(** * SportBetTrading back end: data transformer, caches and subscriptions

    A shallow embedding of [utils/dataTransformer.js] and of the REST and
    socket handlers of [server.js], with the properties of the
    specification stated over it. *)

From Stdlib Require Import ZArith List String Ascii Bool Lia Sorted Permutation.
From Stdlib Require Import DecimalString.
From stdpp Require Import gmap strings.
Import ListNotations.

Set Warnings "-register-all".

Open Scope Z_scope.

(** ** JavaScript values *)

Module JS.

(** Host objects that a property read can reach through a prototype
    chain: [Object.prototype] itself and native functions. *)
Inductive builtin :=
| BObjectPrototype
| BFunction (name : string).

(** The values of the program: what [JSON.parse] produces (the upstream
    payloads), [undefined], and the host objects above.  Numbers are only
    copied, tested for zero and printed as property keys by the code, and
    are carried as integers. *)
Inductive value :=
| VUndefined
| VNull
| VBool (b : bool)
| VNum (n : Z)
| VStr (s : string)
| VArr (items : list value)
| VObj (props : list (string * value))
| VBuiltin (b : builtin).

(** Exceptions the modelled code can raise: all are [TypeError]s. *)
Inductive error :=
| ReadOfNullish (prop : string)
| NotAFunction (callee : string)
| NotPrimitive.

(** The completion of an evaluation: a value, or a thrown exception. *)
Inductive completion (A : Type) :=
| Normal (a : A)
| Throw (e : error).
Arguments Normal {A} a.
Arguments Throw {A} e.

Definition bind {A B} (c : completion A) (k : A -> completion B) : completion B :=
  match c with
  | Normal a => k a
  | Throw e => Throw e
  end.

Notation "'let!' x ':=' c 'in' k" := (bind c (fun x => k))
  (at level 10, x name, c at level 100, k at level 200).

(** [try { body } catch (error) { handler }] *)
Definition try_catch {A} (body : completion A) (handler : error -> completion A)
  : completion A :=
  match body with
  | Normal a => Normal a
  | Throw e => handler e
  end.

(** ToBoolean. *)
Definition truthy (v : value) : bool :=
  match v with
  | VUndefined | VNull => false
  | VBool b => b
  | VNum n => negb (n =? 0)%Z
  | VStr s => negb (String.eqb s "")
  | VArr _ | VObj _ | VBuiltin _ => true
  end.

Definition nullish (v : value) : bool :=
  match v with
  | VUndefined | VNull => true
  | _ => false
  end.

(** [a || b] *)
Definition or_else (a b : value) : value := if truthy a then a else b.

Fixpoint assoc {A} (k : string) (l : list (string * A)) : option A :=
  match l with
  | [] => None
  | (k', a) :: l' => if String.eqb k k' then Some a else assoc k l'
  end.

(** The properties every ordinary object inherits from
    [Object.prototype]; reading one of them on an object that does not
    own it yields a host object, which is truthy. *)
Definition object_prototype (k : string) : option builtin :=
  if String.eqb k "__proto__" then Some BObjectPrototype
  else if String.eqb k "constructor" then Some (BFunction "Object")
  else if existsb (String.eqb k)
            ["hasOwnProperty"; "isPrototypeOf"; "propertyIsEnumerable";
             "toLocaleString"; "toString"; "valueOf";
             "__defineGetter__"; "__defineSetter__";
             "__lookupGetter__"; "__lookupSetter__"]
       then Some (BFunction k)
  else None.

◆ **INSTRUCTIONS FOR THE TASK**:
Among the lines of the listing above, count those that include "option" and give only the total.

◆ **OUTPUT OF THE TASK**:
2